▸ EXERCISE DETAILS
Of the records that follow, copy only the lines from the line containing "[Raise] case of an error monad. *)" to the line containing "if 0 <=? e then", both included, exactly as written.

[Opening PROVIDED INFORMATION section]

(** * PrivacyGuard, python_pii_service/main.py

    A shallow embedding of the PII detection service: the finding record,
    the consolidation of overlapping findings, the placeholder anonymizer,
    the single-engine and hybrid endpoints and the benchmark endpoint.

    Python values are modelled as follows: [int] is [Z], [float] is the
    kernel's binary64 [float] with its IEEE comparisons, [str] is [string],
    a [dict] is a [gmap], a [list] is a [list], a raised exception is the
    [Raise] case of an error monad. *)

From Stdlib Require Import ZArith String Ascii Floats.
From stdpp Require Import gmap strings list sorting.

Local Open Scope string_scope.
Local Open Scope Z_scope.

#[local] Set Warnings "-inexact-float,-clear-no-such-hyp".


(** ** Python values that travel through the service *)

(** The values stored under [Dict[str, Any]]. *)
Inductive PyVal :=
| PyNone
| PyStr (s : string)
| PyInt (z : Z)
| PyFloat (f : float).

(** [x == y] on two floats, as the containers evaluate it: the comparison
    of a container starts with an identity test, so a value always equals
    itself, NaN included. *)
Definition float_same (x y : float) : bool :=
  (x =? y)%float || (PrimFloat.is_nan x && PrimFloat.is_nan y).

(** The exact integer value of a float, when it has one. *)
Definition float_integral (f : float) : option Z :=
  match Prim2SF f with
  | S754_zero _ => Some 0
  | S754_finite s m e =>
      let mag :=
        if 0 <=? e then Some (Z.pos m * 2 ^ e)
        else if (Z.pos m) mod (2 ^ (- e)) =? 0 then Some (Z.pos m / 2 ^ (- e))
        else None in
      (fun v => if s then - v else v) <$> mag
  | _ => None
  end.

Definition pyval_eqb (a b : PyVal) : bool :=
  match a, b with
  | PyNone, PyNone => true
  | PyStr s, PyStr t => String.eqb s t
  | PyInt x, PyInt y => x =? y
  | PyFloat x, PyFloat y => float_same x y
  | PyInt x, PyFloat y | PyFloat y, PyInt x =>
      match float_integral y with Some v => x =? v | None => false end
  | _, _ => false
  end.

(** ** Data model *)

(** [class PIIFinding(BaseModel)]. [end] is a keyword, hence [end_]. *)
Record PIIFinding := {
  entity_type : string;
  start : Z;
  end_ : Z;
  score : float;
  text : string;
  analysis_explanation : option (gmap string PyVal)
}.

(** [class PIIAnalysisResult(BaseModel)]. *)
Record PIIAnalysisResult := {
  findings : list PIIFinding;
  anonymized_text : string;
  processing_engine : string
}.

(** [class PIIDetectionConfig(BaseModel)]. *)
Record PIIDetectionConfig := {
  engine : string;
  confidence_threshold : float;
  entities : list string;
  language : string
}.

(** [PIIDetectionConfig()], the field defaults. *)
Definition default_config : PIIDetectionConfig :=
  {| engine := "presidio"; confidence_threshold := 0.5%float;
     entities := []; language := "en" |}.

(** [class AnalysisRequest(BaseModel)]. *)
Record AnalysisRequest := {
  req_text : string;
  req_config : option PIIDetectionConfig
}.

(** [class BenchmarkRequest(BaseModel)]. *)
Record BenchmarkRequest := { bench_text : string }.

(** ** Equality of findings

    [list.remove] compares with [==]; on two models of the same class
    pydantic compares the field dictionaries. *)

Definition dict_same (d1 d2 : gmap string PyVal) : Prop :=
  map_relation (λ _ v1 v2, pyval_eqb v1 v2 = true) (λ _ _, False) (λ _ _, False) d1 d2.

Definition explanation_eqb (e1 e2 : option (gmap string PyVal)) : bool :=
  match e1, e2 with
  | None, None => true
  | Some d1, Some d2 => bool_decide (dict_same d1 d2)
  | _, _ => false
  end.

Definition finding_eqb (a b : PIIFinding) : bool :=
  String.eqb (entity_type a) (entity_type b)
  && (start a =? start b)
  && (end_ a =? end_ b)
  && float_same (score a) (score b)
  && String.eqb (text a) (text b)
  && explanation_eqb (analysis_explanation a) (analysis_explanation b).

(** ** Python list primitives *)

(** [sorted(l, key=lambda x: x.start)]: the sort is stable, so the result
    is the only permutation that is ascending by [start] and keeps the
    arrival order among equal keys; a stable insertion sort computes it. *)
Fixpoint insert_by_start (x : PIIFinding) (l : list PIIFinding) : list PIIFinding :=
  match l with
  | [] => [x]
  | y :: l' => if start x <=? start y then x :: y :: l' else y :: insert_by_start x l'
  end.

Definition sorted_by_start (l : list PIIFinding) : list PIIFinding :=
  foldr insert_by_start [] l.

(** [sorted(l, key=lambda x: x.start, reverse=True)]: descending by
    [start]; elements with equal keys keep their arrival order. *)
Fixpoint insert_by_start_desc (x : PIIFinding) (l : list PIIFinding) : list PIIFinding :=
  match l with
  | [] => [x]
  | y :: l' => if start y <=? start x then x :: y :: l' else y :: insert_by_start_desc x l'
  end.

Definition sorted_by_start_desc (l : list PIIFinding) : list PIIFinding :=
  foldr insert_by_start_desc [] l.

(** [l.remove(x)]: drops the first element equal to [x]. *)
Fixpoint list_remove (x : PIIFinding) (l : list PIIFinding) : list PIIFinding :=
  match l with
  | [] => []
  | y :: l' => if finding_eqb y x then l' else y :: list_remove x l'
  end.

(** ** consolidate_findings *)

(** The test of the inner loop:
    [finding.start <= existing.end and finding.end >= existing.start]. *)
Definition overlaps (finding existing : PIIFinding) : bool :=
  (start finding <=? end_ existing) && (end_ finding >=? start existing).

(** The inner [for existing in consolidated: ... break] loop. *)
Fixpoint first_overlapping (finding : PIIFinding) (consolidated : list PIIFinding)
  : option PIIFinding :=
  match consolidated with
  | [] => None
  | existing :: rest =>
      if overlaps finding existing then Some existing
      else first_overlapping finding rest
  end.

(** One iteration of the outer loop. *)
Definition consolidate_step (consolidated : list PIIFinding) (finding : PIIFinding)
  : list PIIFinding :=
  match first_overlapping finding consolidated with
  | Some overlapping =>
      if (score overlapping <? score finding)%float
      then (list_remove overlapping consolidated ++ [finding])%list
      else consolidated
  | None => (consolidated ++ [finding])%list
  end.

Definition consolidate_findings (findings : list PIIFinding) : list PIIFinding :=
  match findings with
  | [] => []
  | _ => foldl consolidate_step [] (sorted_by_start findings)
  end.

(** ** Strings *)

Fixpoint string_take (n : nat) (s : string) : string :=
  match n, s with
  | S n', String c s' => String c (string_take n' s')
  | _, _ => ""
  end.

Fixpoint string_drop (n : nat) (s : string) : string :=
  match n, s with
  | S n', String _ s' => string_drop n' s'
  | _, _ => s
  end.

(** How a slice bound is read against a sequence of length [len]: a
    negative bound counts from the end, and the result is clamped to
    [0..len]. *)
Definition slice_bound (len : nat) (i : Z) : nat :=
  Z.to_nat (Z.min (Z.of_nat len) (if i <? 0 then Z.max 0 (Z.of_nat len + i) else i)).

(** [s[:i]] *)
Definition str_to (s : string) (i : Z) : string :=
  string_take (slice_bound (String.length s) i) s.

(** [s[j:]] *)
Definition str_from (s : string) (j : Z) : string :=
  string_drop (slice_bound (String.length s) j) s.

(** [s[i:j]] *)
Definition str_slice (s : string) (i j : Z) : string :=
  let lo := slice_bound (String.length s) i in
  let hi := slice_bound (String.length s) j in
  string_take (hi - lo) (string_drop lo s).

(** ** The placeholder anonymizer

    The loop shared by [analyze_with_spacy], [analyze_with_transformers]
    and [analyze_hybrid]:
    [for finding in sorted(findings, key=lambda x: x.start, reverse=True)]. *)

(** [f"[{finding.entity_type}]"] *)
Definition replacement (finding : PIIFinding) : string :=
  "[" ++ entity_type finding ++ "]".

Definition anonymize_step (anonymized_text : string) (finding : PIIFinding) : string :=
  str_to anonymized_text (start finding)
  ++ replacement finding
  ++ str_from anonymized_text (end_ finding).
(** * Call progress analysis (app_cpa.c): a shallow embedding

    The development models [callProgress] and [load_config] of
    [src/app_cpa.c].  C [int] variables are integers of [Z]; the
    arithmetic of the function is an addition per frame and one division,
    and the statements below are about values that stay in the range of
    [int] (signed overflow is undefined in C and is not modelled).

    The channel and the DSP are external to the file.  Each turn of the
    [while] loop consumes one [event]: what [ast_waitfor] returned, what
    [ast_read] returned, and what the DSP reported
    ([ast_dsp_get_tstate], [ast_dsp_get_tcount]) once the frame had been
    handed to [ast_dsp_call_progress]. *)

From Stdlib Require Import ZArith NArith List String Ascii Bool Lia.
Import ListNotations.

Local Open Scope string_scope.
Local Open Scope list_scope.
Local Open Scope Z_scope.

(** ** Constants of the Asterisk headers *)

Module Dsp.
(** The [DSP_TONE_STATE_*] macros of [asterisk/dsp.h]. *)
Definition DSP_TONE_STATE_SILENCE  : Z := 0.
Definition DSP_TONE_STATE_RINGING  : Z := 1.
Definition DSP_TONE_STATE_DIALTONE : Z := 2.
Definition DSP_TONE_STATE_TALKING  : Z := 3.
Definition DSP_TONE_STATE_BUSY     : Z := 4.
Definition DSP_TONE_STATE_SPECIAL1 : Z := 5.
Definition DSP_TONE_STATE_SPECIAL2 : Z := 6.
Definition DSP_TONE_STATE_SPECIAL3 : Z := 7.
Definition DSP_TONE_STATE_HUNGUP   : Z := 8.

(** [DEFAULT_SAMPLES_PER_MS] of [asterisk/frame.h]: 8000 Hz / 1000. *)
Definition DEFAULT_SAMPLES_PER_MS : N := 8%N.
End Dsp.
Import Dsp.

(** [enum ast_frame_type] of [asterisk/frame.h]. *)
Inductive ast_frame_type : Type :=
| AST_FRAME_DTMF_END
| AST_FRAME_VOICE
| AST_FRAME_VIDEO
| AST_FRAME_CONTROL
| AST_FRAME_NULL
| AST_FRAME_IAX
| AST_FRAME_TEXT
| AST_FRAME_IMAGE
| AST_FRAME_HTML
| AST_FRAME_CNG
| AST_FRAME_MODEM
| AST_FRAME_DTMF_BEGIN
| AST_FRAME_BRIDGE_ACTION
| AST_FRAME_RTCP.

(** ** What the loop observes *)

(** A frame as the loop uses it: its type and
    [ast_codec_samples_count(f)], an unsigned count. *)
Record ast_frame : Type := mkFrame {
  frametype : ast_frame_type;
  samples   : N
}.

(** What the DSP answers after the frame went through
    [ast_dsp_call_progress]. *)
Record dsp_reading : Type := mkReading {
  dsp_tstate : Z;   (* ast_dsp_get_tstate(cpadsp) *)
  dsp_tcount : Z    (* ast_dsp_get_tcount(cpadsp) *)
}.

(** [ast_read]: [NULL], or a frame (with the DSP's answer for it). *)
Inductive read_result : Type :=
| ReadNull
| ReadFrame (f : ast_frame) (d : dsp_reading).

Record event : Type := mkEvent {
  waitfor : Z;          (* ast_waitfor(chan, 2 * maxWaitTimeForFrame) *)
  readres : read_result (* ast_read(chan), when the body is entered *)
}.

(** ** Local variables of [callProgress] *)

(** The values fixed before the loop starts. *)
Record params : Type := mkParams {
  maxWaitTimeForFrame : Z;
  silenceThreshold    : Z;
  totalAnalysisTime   : Z;
  THRESH_SILENCE      : Z;
  THRESH_RING         : Z;
  THRESH_TALK         : Z;
  THRESH_BUSY         : Z;
  THRESH_CONGESTION   : Z;
  THRESH_HANGUP       : Z
}.

(** The variables the loop assigns. *)
Record state : Type := mkState {
  res         : Z;
  framelength : Z;
  iTotalTime  : Z;
  toneState   : Z;
  lastTone    : Z;
  tcount      : Z;
  cpaStatus   : string
}.

Definition set_res (v : Z) (s : state) : state :=
  mkState v (framelength s) (iTotalTime s) (toneState s) (lastTone s)
          (tcount s) (cpaStatus s).

Definition set_cpaStatus (v : string) (s : state) : state :=
  mkState (res s) (framelength s) (iTotalTime s) (toneState s) (lastTone s)
          (tcount s) v.

Definition set_tcount (v : Z) (s : state) : state :=
  mkState (res s) (framelength s) (iTotalTime s) (toneState s) (lastTone s)
          v (cpaStatus s).

Definition set_lastTone (v : Z) (s : state) : state :=
  mkState (res s) (framelength s) (iTotalTime s) (toneState s) v
          (tcount s) (cpaStatus s).

Definition set_toneState (v : Z) (s : state) : state :=
  mkState (res s) (framelength s) (iTotalTime s) v (lastTone s)
          (tcount s) (cpaStatus s).

(** [framelength = ...; iTotalTime += framelength;] *)
Definition add_frame (fl : Z) (s : state) : state :=
  mkState (res s) fl (iTotalTime s + fl) (toneState s) (lastTone s)
          (tcount s) (cpaStatus s).

(** The initialisers at the top of [callProgress]. *)
Definition init_state : state :=
  mkState 0 0 0 0 0 0 "".

(** ** The loop body *)

(** How a turn of the loop ends: at the closing brace, or at a [break]. *)
Inductive flow : Type :=
| Continue (s : state)
| Break (s : state).

(** [f->frametype == AST_FRAME_VOICE || ... NULL || ... CNG] *)
Definition analysed (t : ast_frame_type) : bool :=
  match t with
  | AST_FRAME_VOICE | AST_FRAME_NULL | AST_FRAME_CNG => true
  | _ => false
  end.

(** The length in ms the loop charges for a frame. *)
Definition frame_ms (p : params) (f : ast_frame) : Z :=
  match frametype f with
  | AST_FRAME_VOICE => Z.of_N (samples f / DEFAULT_SAMPLES_PER_MS)
  | _ => 2 * maxWaitTimeForFrame p
  end.

(** A [case] that ends the analysis: [strcpy(cpaStatus, l); res = 1;]. *)
Definition verdict (l : string) (s : state) : state :=
  set_res 1 (set_cpaStatus l s).

(** [switch (toneState) { ... }] *)
Definition tone_switch (p : params) (s : state) : state :=
  let t := toneState s in
  if t =? DSP_TONE_STATE_RINGING then
    if tcount s =? THRESH_RING p then verdict "Ringing" s else s
  else if t =? DSP_TONE_STATE_SILENCE then
    if tcount s >? THRESH_SILENCE p then set_cpaStatus "Silence" s else s
  else if t =? DSP_TONE_STATE_BUSY then
    if tcount s =? THRESH_BUSY p then verdict "Busy" s else s
  else if t =? DSP_TONE_STATE_TALKING then
    if tcount s =? THRESH_TALK p then verdict "Talking" s else s
  else if t =? DSP_TONE_STATE_SPECIAL3 then
    if tcount s =? THRESH_CONGESTION p then verdict "Congestion" s else s
  else if t =? DSP_TONE_STATE_HUNGUP then
    if tcount s =? THRESH_HANGUP p then verdict "Hungup" s else s
  else s.

(** The tone bookkeeping that follows the time check. *)
Definition track_tone (p : params) (d : dsp_reading) (s : state) : flow :=
  let s1 := set_toneState (dsp_tstate d) s in
  if toneState s1 =? lastTone s1 then
    let s2 := tone_switch p (set_tcount (dsp_tcount d) s1) in
    if res s2 =? 1 then Break s2 else Continue s2
  else
    Continue (set_tcount 1 (set_lastTone (toneState s1) s1)).

(** The body of the [while], entered with [res] already assigned. *)
Definition loop_body (p : params) (s : state) (r : read_result) : flow :=
  match r with
  | ReadNull => Break (set_res 1 (set_cpaStatus "Hungup" s))
  | ReadFrame f d =>
      if analysed (frametype f) then
        let s1 := add_frame (frame_ms p f) s in
        if iTotalTime s1 >=? totalAnalysisTime p then
          Break (set_cpaStatus "Unknown" s1)
        else track_tone p d s1
      else Continue s
  end.

(** ** The loop *)

(** [Exited s]: the loop was left with the variables as in [s].
    [Waiting s]: the events ran out while the loop was still turning. *)
Inductive loop_result : Type :=
| Exited (s : state)
| Waiting (s : state).

Fixpoint loop (p : params) (s : state) (evs : list event) : loop_result :=
  match evs with
  | [] => Waiting s
  | e :: evs' =>
      let s0 := set_res (waitfor e) s in
      if res s0 >? -1 then
        match loop_body p s0 (readres e) with
        | Break s1 => Exited s1
        | Continue s1 => loop p s1 evs'
        end
      else Exited s0
  end.

(** [if (!res) strcpy(cpaStatus, "NOTSURE");] *)
Definition after_loop (s : state) : state :=
  if res s =? 0 then set_cpaStatus "NOTSURE" s else s.

(** The value the loop's exit state publishes as [CPASTATUS]. *)
Definition published (s : state) : string := cpaStatus (after_loop s).

(** ** Arguments and defaults *)

(** The file-level variables [dfltMaxWaitTimeForFrame],
    [dfltSilenceThreshold] and [dfltTotalAnalysisTime]. *)
Record globals : Type := mkGlobals {
  dfltMaxWaitTimeForFrame : Z;
  dfltSilenceThreshold    : Z;
  dfltTotalAnalysisTime   : Z
}.

(** Their initialisers. *)
Definition compiled_defaults : globals := mkGlobals 50 100 1000.

(** [atoi] of the C library, for numerals within the range of [int]:
    leading white space, an optional sign, then the longest run of
    decimal digits; 0 when there is none. *)
Definition isspace (c : ascii) : bool :=
  let n := nat_of_ascii c in
  ((n =? 32) || ((9 <=? n) && (n <=? 13)))%nat.

Definition digit_value (c : ascii) : option Z :=
  let n := nat_of_ascii c in
  if ((48 <=? n) && (n <=? 57))%nat then Some (Z.of_nat n - 48) else None.

Fixpoint skip_space (s : string) : string :=
  match s with
  | String c s' => if isspace c then skip_space s' else s
  | EmptyString => s
  end.

Fixpoint atoi_digits (acc : Z) (s : string) : Z :=
  match s with
  | String c s' =>
      match digit_value c with
      | Some d => atoi_digits (10 * acc + d) s'
      | None => acc
      end
  | EmptyString => acc
  end.

Definition atoi (s : string) : Z :=
  match skip_space s with
  | String "-" s' => - atoi_digits 0 s'
  | String "+" s' => atoi_digits 0 s'
  | s' => atoi_digits 0 s'
  end.

(** [ast_strlen_zero]: a [NULL] or an empty string. *)
Definition ast_strlen_zero (s : option string) : bool :=
  match s with
  | None => true
  | Some EmptyString => true
  | Some _ => false
  end.

(** [AST_DECLARE_APP_ARGS(args, ...)]: two slots, [NULL] when not given. *)
Record app_args : Type := mkArgs {
  argSilenceThreshold  : option string;
  argTotalAnalysisTime : option string
}.

(** The text before the first comma, and what follows that comma. *)
Fixpoint cut_comma (s : string) : string * option string :=
  match s with
  | EmptyString => (EmptyString, None)
  | String c s' =>
      if Ascii.eqb c "," then (EmptyString, Some s')
      else let (a, b) := cut_comma s' in (String c a, b)
  end.

(** [AST_STANDARD_APP_ARGS(args, parse)] with two slots, on a non-empty
    argument string free of quotes, backslashes, parentheses and brackets:
    the first slot gets the text up to the first comma, the second all
    that follows it (and stays [NULL] without a comma). Asterisk's macro
    does not split at a comma inside parentheses, brackets or quotes and
    removes quotes and backslashes; what is stated below about the values
    read from the arguments is stated for arguments that are [plain]. *)
Definition AST_STANDARD_APP_ARGS (parse : string) : app_args :=
  let (a, b) := cut_comma parse in mkArgs (Some a) b.

(** The part of [callProgress] before the channel is touched: the locals
    [maxWaitTimeForFrame], [silenceThreshold], [totalAnalysisTime] and the
    [THRESH_*] chunk counts. [silenceThreshold / 20] truncates as in C. *)
Definition call_params (g : globals) (data : string) : params :=
  let args :=
    if negb (ast_strlen_zero (Some data)) then AST_STANDARD_APP_ARGS data
    else mkArgs None None in
  let sil :=
    match argSilenceThreshold args with
    | Some a => if negb (ast_strlen_zero (Some a)) then atoi a
                else dfltSilenceThreshold g
    | None => dfltSilenceThreshold g
    end in
  let tot :=
    match argTotalAnalysisTime args with
    | Some a => if negb (ast_strlen_zero (Some a)) then atoi a
                else dfltTotalAnalysisTime g
    | None => dfltTotalAnalysisTime g
    end in
  let maxw :=
    if dfltMaxWaitTimeForFrame g >? tot then tot
    else dfltMaxWaitTimeForFrame g in
  mkParams maxw sil tot (Z.quot sil 20) 8 2 4 4 60.

(** ** [callProgress] *)

(** [GaveUp]: one of the two early [return]s, [CPASTATUS] set to the empty
    string. [Returned s]: the loop was left in [s] and the function ran to
    its end. [Running s]: still in the loop when the events ran out. *)
Inductive outcome : Type :=
| GaveUp
| Returned (s : state)
| Running (s : state).

(** [set_fmt] is what [ast_set_read_format(chan, ast_format_slin)] returns,
    [dsp_new] whether [ast_dsp_new()] returned a DSP. *)
Definition callProgress (g : globals) (data : string)
    (set_fmt : Z) (dsp_new : bool) (evs : list event) : outcome :=
  let p := call_params g data in
  if set_fmt <? 0 then GaveUp
  else if negb dsp_new then GaveUp
  else
    match loop p init_state evs with
    | Exited s => Returned s
    | Waiting s => Running s
    end.

(** The value given to [pbx_builtin_setvar_helper(chan, "CPASTATUS", _)],
    if the function got that far. *)
Definition CPASTATUS (o : outcome) : option string :=
  match o with
  | GaveUp => Some ""
  | Returned s => Some (published s)
  | Running _ => None
  end.

(** ** [load_config] *)

Definition tolower (c : ascii) : ascii :=
  let n := nat_of_ascii c in
  if ((65 <=? n) && (n <=? 90))%nat then ascii_of_nat (n + 32) else c.
(** [PyPDFLoader(local_file).load_and_split()] *)
Definition PyPDFLoader_load_and_split (file_path : string) : M (list Document) :=
  external (EvPdfLoad file_path) (fun w =>
    match tmp_files w !! file_path with
    | None => (Raise (ValueError ("File path " +:+ file_path +:+ " is not a valid file or url")), w)
    | Some bytes =>
        match pypdf_pages file_path bytes with
        | Some pages => (Ok pages, w)
        | None => (Raise (OtherException "PdfReadError" "invalid pdf"), w)
        end
    end).

(** [RecursiveCharacterTextSplitter(chunk_size=..., chunk_overlap=...)
    .split_documents(pages)]: a computation inside the process. *)
Definition RecursiveCharacterTextSplitter_split_documents
    (chunk_size chunk_overlap : Z) (pages : list Document) : M (list Document) :=
  fun w => (split_documents chunk_size chunk_overlap pages,
            log (EvSplit chunk_size chunk_overlap (length pages)) w).

(** One request to the embedding provider. *)
Definition bedrock_embed_query (text : string) : M Vector :=
  external (EvEmbed text) (ret (titan_embed text)).

(** [bedrock_embeddings.embed_documents(texts)]: one request per text, in
    order; the first exception ends it. *)
Fixpoint bedrock_embed_documents (texts : list string) : M (list Vector) :=
  match texts with
  | [] => ret []
  | text :: rest =>
      v ← bedrock_embed_query text;
      vs ← bedrock_embed_documents rest;
      ret (v :: vs)
  end.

[Closing PROVIDED INFORMATION section]

▸ COMPLETED TASK
    [Raise] case of an error monad. *)

From Stdlib Require Import ZArith String Ascii Floats.
From stdpp Require Import gmap strings list sorting.

Local Open Scope string_scope.
Local Open Scope Z_scope.

#[local] Set Warnings "-inexact-float,-clear-no-such-hyp".


(** ** Python values that travel through the service *)

(** The values stored under [Dict[str, Any]]. *)
Inductive PyVal :=
| PyNone
| PyStr (s : string)
| PyInt (z : Z)
| PyFloat (f : float).

(** [x == y] on two floats, as the containers evaluate it: the comparison
    of a container starts with an identity test, so a value always equals
    itself, NaN included. *)
Definition float_same (x y : float) : bool :=
  (x =? y)%float || (PrimFloat.is_nan x && PrimFloat.is_nan y).

(** The exact integer value of a float, when it has one. *)
Definition float_integral (f : float) : option Z :=
  match Prim2SF f with
  | S754_zero _ => Some 0
  | S754_finite s m e =>
      let mag :=
        if 0 <=? e then Some (Z.pos m * 2 ^ e)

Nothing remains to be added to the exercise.